> _WORK REQUIRED_
Wherever a line in the data holds the word "stays", pull that line out.

DATA RECORDS START

(** X10: what a creation does to [stats].  Under an id that is new to the
    store, [total] and [pending] grow by one, [in_progress] and [resolved]
    stay, and in [by_category] the count of the category of the payload
    grows by one while every other count stays.  Under an id that the
    store already has, [total] stays as it is. *)
Theorem create_complaint_stats
    (env : CreateEnv) (payload : ComplaintIn.t) (db : DB) :
  let db' := snd (create_complaint env payload db) in
  (~ In (make_cid env) (dict_keys db) ->
     total (stats db') = S (total (stats db))
     /\ pending (stats db') = S (pending (stats db))
     /\ in_progress (stats db') = in_progress (stats db)
     /\ resolved (stats db') = resolved (stats db)
     /\ (forall cat,
           dict_get_default (Category_str cat) 0 (by_category (stats db'))
           = dict_get_default (Category_str cat) 0 (by_category (stats db))
             + (if Category_eqb (ComplaintIn.category payload) cat
                then 1 else 0)))
  /\ (In (make_cid env) (dict_keys db) ->
        total (stats db') = total (stats db)).
Proof.
  cbv zeta. split.
  - intros Hfresh.
    pose proof (create_complaint_values_fresh env payload db Hfresh) as Hv.
    destruct (stats_fields db) as (Ht & Hp & Hi & Hr).
    destruct (stats_fields (snd (create_complaint env payload db)))
      as (Ht' & Hp' & Hi' & Hr').
    rewrite Ht, Hp, Hi, Hr, Ht', Hp', Hi', Hr'.
    unfold count_with_status. rewrite Hv, !filter_app, !length_app.
    cbn [filter fst create_complaint has_status Complaint.status
         Complaint.construct List.length].
    repeat split; try lia.
    intros cat. rewrite !by_category_default. unfold count_in_category.
    rewrite Hv, filter_app, length_app.
    cbn [filter fst create_complaint Complaint.category Complaint.construct].
    now destruct (Category_eqb (ComplaintIn.category payload) cat).
  - intros Hin. unfold stats, create_complaint. cbn [total snd].
    apply dict_len_set_present. rewrite dict_get_None_iff. tauto.
Qed.

Lemma create_complaint_stats_witness :
  let env := sample_env 0xC0FFEE 4 in
  let db' := snd (create_complaint env (sample_payload Water) sample_db) in
  ~ In (make_cid env) (dict_keys sample_db)
  /\ total (stats db') = 4
  /\ pending (stats db') = 4
  /\ dict_get_default "Water" 0 (by_category (stats db')) = 2.
Proof.
  intros env db'.
  assert (Hfresh : ~ In (make_cid env) (dict_keys sample_db)).
  { vm_compute. intros [H|[H|[H|[]]]]; discriminate H. }
  split; [exact Hfresh|].
  destruct (create_complaint_stats env (sample_payload Water) sample_db)
    as (H & _).
  destruct (H Hfresh) as (Ht & Hp & _ & _ & Hc).
  split; [exact Ht|]. split; [exact Hp|]. exact (Hc Water).
Defined.

(* ================================================================= *)
(** ** Which requests get the same id *)

Lemma substring_prefix_app (n : nat) (s t : string) :
  n <= String.length s ->
  substring 0 n (s ++ t)%string = substring 0 n s.
Proof.
  revert s. induction n as [|n IH]; intros [|c s]; simpl; intros H;
    try reflexivity; try lia.
  - now destruct t.
  - rewrite IH; [reflexivity | lia].
Qed.

Lemma substring_whole (s : string) : substring 0 (String.length s) s = s.
Proof. induction s as [|c s IH]; simpl; congruence. Qed.

(** The leading digits of a rendering are the rendering of the leading
    bits. *)
Lemma prefix_hex_of (w k : nat) (n : N) :
  Py.prefix w (Py.hex_of (w + k) n) = Py.hex_of w (n / 16 ^ N.of_nat k)%N.
Proof.
  unfold Py.prefix. revert n. induction k as [|k IH]; intros n.
  - rewrite Nat.add_0_r. simpl (16 ^ N.of_nat 0)%N. rewrite N.div_1_r.
    rewrite <- (hex_of_length w n) at 1. apply substring_whole.
  - rewrite <- plus_n_Sm. cbn [Py.hex_of].
    rewrite substring_prefix_app by (rewrite hex_of_length; lia).
    rewrite IH, N.Div0.div_div.
    now rewrite Nat2N.inj_succ, N.pow_succ_r'.
Qed.

Lemma uuid_hex_prefix (int : N) :
  Py.prefix 6 (uuid_hex int) = Py.hex_of 6 (int / 2 ^ 104)%N.
Proof.
  unfold uuid_hex. change 32 with (6 + 26). rewrite prefix_hex_of.
  reflexivity.
Qed.

Lemma make_cid_top_bits (env : CreateEnv) :
  make_cid env
  = ("CC" ++ Py.str_of_int (datetime.year (utcnow_for_id env)) ++ "-"
     ++ Py.upper (Py.hex_of 6 (uuid4_int env / 2 ^ 104)%N))%string.
Proof. unfold make_cid. now rewrite uuid_hex_prefix. Qed.

(** X11: the id depends on the UUID through its 24 leading bits only: two
    requests served in the same year whose UUIDs agree above bit 104 get
    the same id, and then the second record takes the place of the first
    in the store, whose size stays the same. *)
Theorem make_cid_same_leading_bits (env1 env2 : CreateEnv) :
  datetime.year (utcnow_for_id env1) = datetime.year (utcnow_for_id env2) ->
  (uuid4_int env1 / 2 ^ 104 = uuid4_int env2 / 2 ^ 104)%N ->
  make_cid env1 = make_cid env2
  /\ (forall (p1 p2 : ComplaintIn.t) (db : DB),
        let db1 := snd (create_complaint env1 p1 db) in
        let r2 := create_complaint env2 p2 db1 in
        dict_get (make_cid env1) (snd r2) = Some (fst r2)
        /\ dict_keys (snd r2) = dict_keys db1
        /\ dict_len (snd r2) = dict_len db1).
Proof.
  intros Hyear Hbits.
  assert (Hcid : make_cid env1 = make_cid env2).
  { rewrite !make_cid_top_bits. now rewrite Hyear, Hbits. }
  split; [exact Hcid|].
  intros p1 p2 db. cbv zeta. unfold create_complaint. cbn [fst snd].
  rewrite <- Hcid.
  assert (Hpresent : dict_get (make_cid env1)
                       (dict_set (make_cid env1)
                          (Complaint.construct (make_cid env1) p1
                             (utcnow_for_timestamp env1)) db) <> None).
  { rewrite dict_get_set_same. discriminate. }
  split; [apply dict_get_set_same|].
  split; [now apply dict_keys_set_present
         | now apply dict_len_set_present].
Qed.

DATA RECORDS END

> _WRITTEN ANSWER_
    grows by one while every other count stays.  Under an id that the
    store already has, [total] stays as it is. *)
    in the store, whose size stays the same. *)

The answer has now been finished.